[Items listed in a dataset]

Definition registry_new (s : T) : RegistryManager := mkRegistry ∅ ∅ ∅ ∅ s false.

(** ** Memory and store agree *)

Context {LR : LawfulRegistryStorage T}.

Definition fields (s : T) (k : string) : FieldMap := default ∅ (rs_table s k).

(** [s'] differs from [s] in the table [key] only, which holds [f]. *)
Definition stores (key : string) (f : FieldMap) (s s' : T) : Prop :=
  fields s' key = f /\ forall k, k <> key -> rs_table s' k = rs_table s k.

Lemma stores_fields key f s s' k : stores key f s s' -> k <> key -> fields s' k = fields s k.
Proof. intros [_ H] Hk. unfold fields. by rewrite H. Qed.

Lemma load_fields k s ec m s1 :
  rs_Load k s = ((ec, m), s1) -> load_failed ec = false ->
  m = fields s k /\ forall k', rs_table s1 k' = rs_table s k'.
Proof.
  intros E Hf. pose proof (law_load_keeps _ _ _ _ E) as Hk. split; [|done].
  unfold load_failed in Hf. destruct (decide (ec = EC_OK)) as [->|Hne].
  - apply law_load_ok in E. unfold fields. by rewrite E.
  - rewrite (bool_decide_eq_true_2 (ec <> EC_OK)) in Hf by done. simpl in Hf.
    apply bool_decide_eq_false, dec_stable in Hf as ->.
    apply law_load_none in E as [-> E]. unfold fields. by rewrite E.
Qed.

Lemma LoadAndSave_ok key id text s s' :
  LoadAndSave key id text s = (EC_OK, s') -> stores key (<[id := text]> (fields s key)) s s'.
Proof.
  unfold LoadAndSave. destruct (rs_Load key s) as [[ec m] s1] eqn:E.
  destruct (load_failed ec) eqn:Hf; [by intros [= -> ->]|].
  destruct (load_fields _ _ _ _ _ E Hf) as [-> Hk]. intros Hs. apply law_save_ok in Hs as [H1 H2].
  split; [unfold fields; by rewrite H1|]. intros k Hne. by rewrite H2, Hk.
Qed.

Lemma LoadAndDelete_ok key id s s' :
  LoadAndDelete key id s = (EC_OK, s') -> stores key (delete id (fields s key)) s s'.
Proof.
  unfold LoadAndDelete. destruct (rs_Load key s) as [[ec m] s1] eqn:E.
  destruct (load_failed ec) eqn:Hf; [by intros [= -> ->]|].
  destruct (load_fields _ _ _ _ _ E Hf) as [-> Hk]. case_bool_decide as He; intros Hs.
  - apply law_delete_ok in Hs as [H1 H2]. split; [unfold fields at 1; by rewrite H1, He|].
    intros k Hne. by rewrite H2, Hk.
  - apply law_save_ok in Hs as [H1 H2]. split; [unfold fields at 1; by rewrite H1|].
    intros k Hne. by rewrite H2, Hk.
Qed.

(** [tbl] in the store is the image of the memory table [mem]. *)
Definition mirrors {A} (text : A -> string) (mem : gmap string A) (tbl : FieldMap) : Prop :=
  tbl = text <$> mem.

Lemma mirrors_insert {A} (text : A -> string) mem tbl k a t :
  mirrors text mem tbl -> t = text a -> mirrors text (<[k := a]> mem) (<[k := t]> tbl).
Proof. intros -> ->. unfold mirrors. by rewrite fmap_insert. Qed.

Lemma mirrors_delete {A} (text : A -> string) mem tbl k :
  mirrors text mem tbl -> mirrors text (delete k mem) (delete k tbl).
Proof. intros ->. unfold mirrors. by rewrite fmap_delete. Qed.

(** What is persisted of a storage: its configuration with the current
    availability. *)
Definition storage_text (b : DataStorageBackend) : string :=
  ToJsonString (set_is_available (available_ b) (config_ b)).

Definition reserved (k : string) : Prop :=
  k = kRegistryStorageKey \/ k = kRegistryGroupKey \/ k = kRegistryInstanceKey \/ k = kRegistryAccountKey.

#[local] Instance reserved_dec k : Decision (reserved k).
Proof. unfold reserved. apply _. Defined.

Definition storage_openable (n : string) (b : DataStorageBackend) : Prop :=
  global_unique_name_ (config_ b) = n /\ CreateStorageBackend with_vcns with_mooncake (type_ (config_ b)) = true /\
  storable (config_ b) /\ exists a, bk_Open (set_is_available a (config_ b)) = EC_OK.

(** The store holds what is needed to rebuild the memory. *)
Record durable (m : RegistryManager) : Prop := mkDurable {
  dur_storage : mirrors storage_text (data_storage_manager_ m) (fields (storage_ m) kRegistryStorageKey);
  dur_open : map_Forall storage_openable (data_storage_manager_ m);
  dur_group : mirrors ToJsonString (instance_group_configs_ m) (fields (storage_ m) kRegistryGroupKey);
  dur_group_name : map_Forall (fun n g => name_ g = n /\ json_complete g) (instance_group_configs_ m);
  dur_account : mirrors ToJsonString (accounts_ m) (fields (storage_ m) kRegistryAccountKey);
  dur_account_name : map_Forall (fun n a => user_name_ a = n) (accounts_ m);
  dur_ids : fields (storage_ m) kRegistryInstanceKey = map_imap (fun id _ => Some id) (instance_infos_ m);
  dur_infos : map_Forall (fun id i => ~ reserved id /\
                exists f, rs_table (storage_ m) id = Some f /\ f !! id = Some (ToJsonString i)) (instance_infos_ m);
}.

=== Required action ===
The lines above starting at the one that contains "ToJsonString (set_is_available (available_" and ending at the one that contains "Definition storage_openable (n" must be transcribed exactly, and no other lines may appear.

=== Result for this exercise ===
  ToJsonString (set_is_available (available_ b) (config_ b)).

Definition reserved (k : string) : Prop :=
  k = kRegistryStorageKey \/ k = kRegistryGroupKey \/ k = kRegistryInstanceKey \/ k = kRegistryAccountKey.

#[local] Instance reserved_dec k : Decision (reserved k).
Proof. unfold reserved. apply _. Defined.

Definition storage_openable (n : string) (b : DataStorageBackend) : Prop :=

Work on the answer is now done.